Deer season found me in western Oklahoma visiting a buddy of mine on his farm.

Russell Nickel invited me to Alfalfa County, which is located just south of the Kansas border near Aline. Although not successful, it was a great time of fellowship just getting away for a few days and seeing a different part of our state.

The land has a few hills in certain areas and there are blocks of timber and brush scattered around the area. It is red dirt country with numerous winter wheat fields. While there, Nickel and I hunted and he related a once-in-a lifetime happening that is still a topic of conversation in the area.

In November of 2011, along with his son-in-law, he spotted a massive cactus buck that had Nickel wondering what he was seeing. Nickel surmised that the buck must have some twine twisted around his antlers.

“I was looking at this buck and trying to figure out what was going on,” shared Nickel, “I knew there was something weird about him.”
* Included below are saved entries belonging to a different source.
(* ===== verification/Restart.v ===== *)
(** * Restarting a node from its data directory

    [lives] are the servers of the production storage: started by [server.New]
    on an empty directory, driven by events, and started again on what a crash
    or a shutdown leaves in the directory.  [durable] is what their storage
    keeps: everything is synced except hard states that differ in the commit
    index alone, which a batch without entries does not sync. *)

From S2P Require Import Prelude RaftTypes Storage RaftLog ReadOnly Raft Node LogSpec RaftSpec Persist LogSafety Election Replication Batch.
From S2P Require Import KvCodec KvStateMachine Server Framing Disk DiskRecovery DiskWal ServerSpec Parallaxd Transport Daemon.
Import disk.

(** ** What is on disk between two events *)




(** ** A batch keeps it *)

(** The batch fits the frames of the log. *)
Definition storable (l : raftLog Storage) (sn : RaftTypes.Snapshot) (h : HardState) : Prop :=
  Forall wf_entry (a_ents (absLog l)) ∧ wf_snap sn ∧ wf_hard h.




(** ** The life of a node *)

(** What the node has to write is within the limits of the format: entries and
    snapshots below 64 MiB, numbers of 64 bits. *)
Definition fits_format (s : Server Storage) : Prop :=
  storable (sv_log s) (v_snap (view (stor s))) (v_hard (view (stor s))).






(** ** The property *)


(** ** Example: a cluster of one elects itself, stores a value and is killed *)

#[local] Instance wf_entry_dec e : Decision (wf_entry e).
Proof. unfold wf_entry, is_u64. apply _. Defined.
#[local] Instance fits_format_dec s : Decision (fits_format s).
Proof. unfold fits_format, storable, wf_snap, wf_hard, is_u64. apply _. Defined.




(** ** The flags *)

Definition bench_splitAddrs (s : list byte) : list (list byte) :=
  foldl (λ out a, let a := TrimSpace a in if decide (a = []) then out else out ++ [a]) [] (Split x2c s).
Record bench_flags : Type := mkBenchFlags {
  bf_cluster : list byte;
  bf_clients : Z;
  bf_duration : Z;
  bf_warmup : Z;
  bf_workload : list byte;
  bf_keyspace : Z;
  bf_smoke : bool
}.
Definition benchOptions (f : bench_flags) : result bench_error benchParams :=
  let duration := if bf_smoke f then 3 * 1000000000 else bf_duration f in
  let warmup := if bf_smoke f then 500 * 1000000 else bf_warmup f in
  let clients := if bf_smoke f && (8 <? bf_clients f) then 8 else bf_clients f in
  if clients <? 1 then Err ErrClients else
  let addrs := bench_splitAddrs (bf_cluster f) in
  if zlen addrs =? 0 then Err ErrBenchCluster else
  if decide (bf_workload f = $"write") then Ok (mkParams addrs clients duration warmup (bf_keyspace f) false)
  else if decide (bf_workload f = $"read") then Ok (mkParams addrs clients duration warmup (bf_keyspace f) true)
  else Err ErrWorkload.
(** [run], from the flags to what is printed: the number of operations in smoke
    mode, or the report. *)
Definition bench_run (f : bench_flags) (seedDial : option Z) (put : list byte → option Z) (start : Z) (runs : list (result Z (list sample)))
    : outcome (result bench_error (Z + bench_report)) :=
  match benchOptions f with
  | Err e => Ret (Err e)
  | Ok p =>
      r ← runBench p seedDial put start runs;
      match r with
      | Err e => Ret (Err e)
      | Ok agg => if bf_smoke f then Ret (Ok (inl (ag_count agg))) else rep ← report agg; Ret (Ok (inr rep))
      end
  end.

(** ** The fsync probe *)

Definition probe_percentile (sorted : list Z) (p : spec_float) : outcome Z :=
  let n := zlen sorted in
  if n =? 0 then Ret 0 else
  let idx := int_of_float undef (fmul (fdiv p (float_of_int 100)) (float_of_int n)) in
  let idx := if n <=? idx then n - 1 else idx in
  index sorted idx.
Definition mean (s : list Z) : Z :=
  if zlen s =? 0 then 0 else Z.quot (foldl (λ total d, s64 (total + d)) 0 s) (zlen s).

(** The durations [printTable] prints. *)
Record probe_table : Type := mkTable {
  pt_min : Z;
  pt_p50 : Z;
  pt_p99 : Z;
  pt_max : Z;
  pt_mean : Z
}.
Definition printTable (sorted : list Z) : outcome probe_table :=
  mn ← index sorted 0;
  p50 ← probe_percentile sorted (float_of_int 50);
  p99 ← probe_percentile sorted (float_of_int 99);
  mx ← index sorted (zlen sorted - 1);
  Ret (mkTable mn p50 p99 mx (mean sorted)).

Inductive probe_error : Type :=
| ErrProbeN
| ErrProbeOpen (e : Z)
| ErrWarmupWrite (e : Z)
| ErrWarmupSync (e : Z)
| ErrProbeWrite (e : Z)
| ErrProbeSync (e : Z).

(** What the [i]-th write and the [i]-th sync return, a sync with its duration. *)
Variable writeAt : Z → option Z.
Variable syncAt : Z → result Z Z.

Definition writeSync (i : Z) : option probe_error :=
  match writeAt i with
  | Some e => Some (ErrWarmupWrite e)
  | None => match syncAt i with Err e => Some (ErrWarmupSync e) | Ok _ => None end
  end.
Fixpoint warmups (i : Z) (k : nat) : option probe_error :=
  match k with
  | O => None
  | S k => match writeSync i with Some e => Some e | None => warmups (i + 1) k end
  end.
Fixpoint measure (i : Z) (k : nat) (samples : list Z) : result probe_error (list Z) :=
  match k with
  | O => Ok samples
  | S k =>
      match writeAt i with
      | Some e => Err (ErrProbeWrite e)
      | None => match syncAt i with Err e => Err (ErrProbeSync e) | Ok d => measure (i + 1) k (samples ++ [d]) end
      end
  end.
(** [run]; [opened] is the error of making the directory or opening the file. *)
Definition probe_run (n warmup : Z) (opened : option Z) : outcome (result probe_error probe_table) :=
  if n <? 1 then Ret (Err ErrProbeN) else
  match opened with
  | Some e => Ret (Err (ErrProbeOpen e))
  | None =>
      match warmups 0 (Z.to_nat warmup) with
      | Some e => Ret (Err e)
      | None =>
          match measure (Z.max 0 warmup) (Z.to_nat n) [] with
          | Err e => Ret (Err e)
          | Ok samples => t ← printTable (merge_sort (≤)%Z samples); Ret (Ok t)
          end
      end
  end.

(** ** Percentiles *)

Definition rank (p : spec_float) (n : Z) : Z :=
  let idx := int_of_float undef (fmul (fdiv p (float_of_int 100)) (float_of_int n)) in
  if n <=? idx then n - 1 else idx.

Lemma ranks n : 0 < n < 2 ^ 53 →
  0 ≤ rank (float_of_int 50) n ≤ rank (float_of_int 99) n ∧ rank (float_of_int 99) n ≤ rank (float_of_int 100) n ∧
  rank (float_of_int 100) n = n - 1.
Proof.
  intros Hn. unfold rank.
  assert (E50 : fdiv (float_of_int 50) (float_of_int 100) = S754_finite false 4503599627370496 (- 53)) by done.
  assert (E99 : fdiv (float_of_int 99) (float_of_int 100) = S754_finite false 8917127262193582 (- 53)) by done.
  assert (E100 : fdiv (float_of_int 100) (float_of_int 100) = S754_finite false 4503599627370496 (- 52)) by done.
  rewrite E50, E99, E100. pose proof (Z.div_mod (n + 1) 2 ltac:(lia)). pose proof (Z.mod_pos_bound (n + 1) 2 ltac:(lia)).
  pose proof (scaled_between undef 4503599627370496 53 n 0 ((n + 1) / 2)) as H50.
  pose proof (scaled_between undef 8917127262193582 53 n (if n =? 1 then 0 else (n + 1) / 2) n) as H99.
  pose proof (scaled_between undef 4503599627370496 52 n n n) as H100.
  change (Z.opp 53) with (-53) in *. change (Z.opp 52) with (-52) in *.
  change (2 ^ 53) with 9007199254740992 in *. change (2 ^ 52) with 4503599627370496 in *.
  destruct H50 as [L50 U50]; [lia..|]. destruct H99 as [L99 U99]; [lia|lia|destruct (n =? 1); lia|lia|destruct (Z.eqb_spec n 1); lia|].
  destruct H100 as [L100 U100]; [lia..|]. destruct (Z.eqb_spec n 1); repeat match goal with |- context [if n <=? ?x then _ else _] => destruct (Z.leb_spec n x) end; lia.
Qed.

Lemma sorted_lookup (l : list Z) i j x y : Sorted (≤)%Z l → l !! i = Some x → l !! j = Some y → (i ≤ j)%nat → x ≤ y.
Proof.
  intros Hs Hx Hy Hij. apply Sorted_StronglySorted in Hs; [|intros a b c; lia]. revert i j Hx Hy Hij.
  induction Hs as [|a l Hs IH Ha]; intros i j Hx Hy Hij; [done|]. rewrite Forall_forall in Ha.
  destruct i as [|i], j as [|j]; simpl in *; [simplify_eq; lia| |lia|].
  - injection Hx as <-. by apply Ha, (list_elem_of_lookup_2 _ j).
  - apply (IH i j); [done|done|lia].
Qed.
Lemma index_at (l : list Z) k : 0 ≤ k < zlen l → ∃ x, index l k = Ret x ∧ l !! Z.to_nat k = Some x.
Proof.
  intros Hk. unfold index. destruct (Z.ltb_spec k 0); [lia|]. destruct (lookup_lt_is_Some_2 l (Z.to_nat k)) as [x Hx]; [unfold zlen in Hk; lia|].
  exists x. by rewrite Hx.
Qed.
(** The percentiles the programs print, of a sorted list. *)
Lemma percentiles l : Sorted (≤)%Z l → 0 < zlen l < 2 ^ 53 →
  ∃ x50 x99 x100, probe_percentile l (float_of_int 50) = Ret x50 ∧ probe_percentile l (float_of_int 99) = Ret x99 ∧
    probe_percentile l (float_of_int 100) = Ret x100 ∧ x50 ≤ x99 ≤ x100 ∧ x50 ∈ l ∧ x99 ∈ l ∧ x100 ∈ l ∧
    (∀ x, x ∈ l → x ≤ x100) ∧ index l (zlen l - 1) = Ret x100.
Proof.
  intros Hs Hn. destruct (ranks (zlen l) Hn) as (H50 & H99 & H100).
  assert (Hp : ∀ p, probe_percentile l p = index l (rank p (zlen l))).
  { intros p. unfold probe_percentile, rank. destruct (Z.eqb_spec (zlen l) 0); [lia|done]. }
  destruct (index_at l (rank (float_of_int 50) (zlen l))) as (x50 & I50 & L50); [lia|].
  destruct (index_at l (rank (float_of_int 99) (zlen l))) as (x99 & I99 & L99); [lia|].
  destruct (index_at l (rank (float_of_int 100) (zlen l))) as (x100 & I100 & L100); [lia|].
  exists x50, x99, x100. rewrite !Hp, I50, I99, I100. split_and!; try done; try (by eapply list_elem_of_lookup_2).
  - by apply (sorted_lookup l _ _ _ _ Hs L50 L99); lia.
  - by apply (sorted_lookup l _ _ _ _ Hs L99 L100); lia.
  - intros x [i Hi]%list_elem_of_lookup. pose proof (lookup_lt_Some _ _ _ Hi). apply (sorted_lookup l _ _ _ _ Hs Hi L100).
    rewrite H100. unfold zlen. lia.
  - by rewrite <-H100.
Qed.
Lemma sum_between lo hi s l : Forall (λ d, lo ≤ d ≤ hi) l → 0 ≤ lo → 0 ≤ s → s + hi * zlen l < u64_mod / 2 →
  s + lo * zlen l ≤ foldl (λ total d, s64 (total + d)) s l ≤ s + hi * zlen l.
Proof.
  intros Hl Hlo. revert s. induction Hl as [|d l Hd Hl IH]; intros s Hs Hb; [change (zlen (@nil Z)) with 0; simpl; lia|].
  rewrite zlen_cons in *. pose proof (zlen_nonneg l). simpl. change (u64_mod / 2) with 9223372036854775808 in *.
  rewrite s64_id by (change (u64_mod / 2) with 9223372036854775808; nia). specialize (IH (s + d)). nia.
Qed.
Lemma mean_between lo hi l : Forall (λ d, lo ≤ d ≤ hi) l → 0 ≤ lo → 0 < zlen l → hi * zlen l < u64_mod / 2 → lo ≤ mean l ≤ hi.
Proof.
  intros Hl Hlo Hn Hb. unfold mean. destruct (Z.eqb_spec (zlen l) 0); [lia|]. pose proof (sum_between lo hi 0 l Hl Hlo) as Hs.
  rewrite Z.quot_div_nonneg by nia. split; [apply Z.div_le_lower_bound|apply Z.div_le_upper_bound]; lia.
Qed.
Lemma measure_ok Q i k samples out :
  (∀ j d, syncAt j = Ok d → Q d) → measure i k samples = Ok out → Forall Q samples → Forall Q out ∧ zlen out = zlen samples + Z.of_nat k.
Proof.
  intros HQ. revert i samples. induction k as [|k IH]; intros i samples E Hf; simpl in E; [injection E as <-; split; [done|lia]|].
  destruct (writeAt i); [done|]. destruct (syncAt i) as [d|] eqn:Es; [|done]. apply IH in E as [? E]; [|apply Forall_app; split; [done|]; constructor; eauto].
  rewrite zlen_app in E. change (zlen [d]) with 1 in E. split; [done|lia].
Qed.

(** ** What the benchmark counts *)

(** As many latencies as counted operations, all within the window. *)
Definition agg_ok (D : Z) (a : aggregate) : Prop :=
  ag_count a = zlen (ag_latencies a) ∧ Forall (λ d, 0 ≤ d ≤ D) (ag_latencies a).

Lemma s64_nonneg x : 0 ≤ x < u64_mod / 2 → s64 x = x.
Proof. intros Hx. apply s64_id. change (u64_mod / 2) with 9223372036854775808 in *. lia. Qed.
Lemma worker_ok ks mAt dl i turns agg keys agg' :
  worker ks mAt dl i turns agg = Ret (keys, agg') → agg_ok (dl - mAt) agg → zlen (ag_latencies agg) + zlen turns < u64_mod / 2 →
  agg_ok (dl - mAt) agg' ∧ zlen (ag_latencies agg') ≤ zlen (ag_latencies agg) + zlen turns.
Proof.
  revert i agg keys. induction turns as [|t turns IH]; intros i agg keys E Ha Hn; simpl in E.
  { injection E as <- <-. change (zlen (@nil sample)) with 0. split; [done|lia]. }
  rewrite zlen_cons in *. pose proof (zlen_nonneg turns). pose proof (zlen_nonneg (ag_latencies agg)).
  destruct (negb (sp_now t <? dl)); [injection E as <- <-; split; [done|lia]|]. destruct (ks =? 0); [done|].
  set (agg1 := if negb _ then agg else _) in E. apply outcome_bind_Ret in E as ([keys1 agg2] & E & [= <- <-]).
  assert (H1 : agg_ok (dl - mAt) agg1 ∧ zlen (ag_latencies agg1) ≤ zlen (ag_latencies agg) + 1).
  { unfold agg1. destruct (inMeasurementWindow _ _ _ _) eqn:Ew; simpl; [|split; [done|lia]]. destruct (sp_failed t); [split; [done|simpl; lia]|].
    unfold inMeasurementWindow in Ew. rewrite !andb_true_iff, !negb_true_iff, !Z.ltb_ge, Z.ltb_lt in Ew. destruct Ha as [Ec Hf].
    unfold agg_ok. simpl. rewrite zlen_app. change (zlen [_]) with 1. split; [split|lia].
    - rewrite Ec, s64_nonneg; [done|lia].
    - apply Forall_app. split; [done|]. constructor; [lia|done]. }
  destruct H1 as [H1 H1']. destruct (IH _ _ _ E H1) as [? ?]; [lia|]. split; [done|lia].
Qed.
Definition turns_of (runs : list (result Z (list sample))) : Z := foldr (λ r s, (match r with Ok ts => zlen ts | Err _ => 0 end) + s) 0 runs.
Lemma turns_of_nonneg runs : 0 ≤ turns_of runs.
Proof. induction runs as [|[ts|e] runs IH]; simpl; [lia|pose proof (zlen_nonneg ts); lia|done]. Qed.
Definition latencies_of (aggs : list aggregate) : Z := foldr (λ a s, zlen (ag_latencies a) + s) 0 aggs.
Lemma runWorkers_ok p start w runs errs aggs :
  runWorkers p start w runs = Ret (errs, aggs) → 0 ≤ bp_warmup p + bp_duration p < u64_mod / 2 → turns_of runs < u64_mod / 2 →
  Forall (agg_ok (bp_duration p)) aggs ∧ latencies_of aggs ≤ turns_of runs.
Proof.
  intros E Hb. revert w errs aggs E. induction runs as [|[ts|e] runs IH]; intros w errs aggs E Hn; simpl in E.
  - injection E as <- <-. split; [done|simpl; lia].
  - apply outcome_bind_Ret in E as ([keys agg] & Ew & E). apply outcome_bind_Ret in E as ([errs1 aggs1] & E & [= <- <-]). simpl in *.
    pose proof (zlen_nonneg ts). pose proof (turns_of_nonneg runs).
    destruct (IH _ _ _ E) as [Hf Hl]; [lia|]. apply worker_ok in Ew as [Ha Hz]; [|done|simpl; change (zlen (@nil Z)) with 0; lia].
    rewrite (s64_nonneg (bp_warmup p + bp_duration p)) in Ha by done. replace (_ - _) with (bp_duration p) in Ha by lia. split; [by constructor|]. simpl in Hz. change (zlen (@nil Z)) with 0 in Hz. lia.
  - apply outcome_bind_Ret in E as ([errs1 aggs1] & E & [= <- <-]). simpl in *. eapply IH; [done|lia].
Qed.
Lemma merge_ok D aggs total :
  Forall (agg_ok D) aggs → agg_ok D total → zlen (ag_latencies total) + latencies_of aggs < u64_mod / 2 →
  let t := foldl (λ total a, merge a total) total aggs in agg_ok D t ∧ ag_window t = ag_window total.
Proof.
  intros Ha. revert total. induction Ha as [|a aggs [Ec Hf] Ha IH]; intros total [Et Hft] Hn; simpl in *; [done|].
  pose proof (zlen_nonneg (ag_latencies total)). pose proof (zlen_nonneg (ag_latencies a)).
  assert (Hl : 0 ≤ latencies_of aggs) by (clear; induction aggs as [|b aggs IH]; simpl; [lia|pose proof (zlen_nonneg (ag_latencies b)); lia]).
  apply (IH (merge a total)); simpl; [|rewrite zlen_app; lia]. split; simpl; [|by apply Forall_app]. rewrite zlen_app, Et, Ec. apply s64_nonneg. lia.
Qed.
End bench.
“I thought there was stuff wrapped up in his rack. I could see that he was fairly wide and had some mass, it just didn’t make sense. I almost didn’t shoot him as I’d never seen anything like this before. I couldn’t take it anymore and decided to shoot this thing.”

After harvesting the deer, Nickel called the local game ranger saying, “You have to come look at this buck, I don’t even know how to check this deer in…he’s like an alien or something.”

The velvet overgrowth had a spongy feel to it.

A 2011 article written in Oklahoma Game & Fish magazine on the buck taken by Nickel relates the following information on this unique animal.

“A cactus buck is a deer that has a condition called cryptorchidism, which results in velvet remaining on antlers and continuing to grow throughout the year. The condition generally occurs to bucks that have irregular testicles or have incurred testicular damage, which impacts testosterone levels. Testosterone regulates antler growth and development,” wrote the staff of the magazine.

Among the riches of our state are the diverse ecosystems to be found. Take advantage of the hunting days left. It’s a long time until next deer season.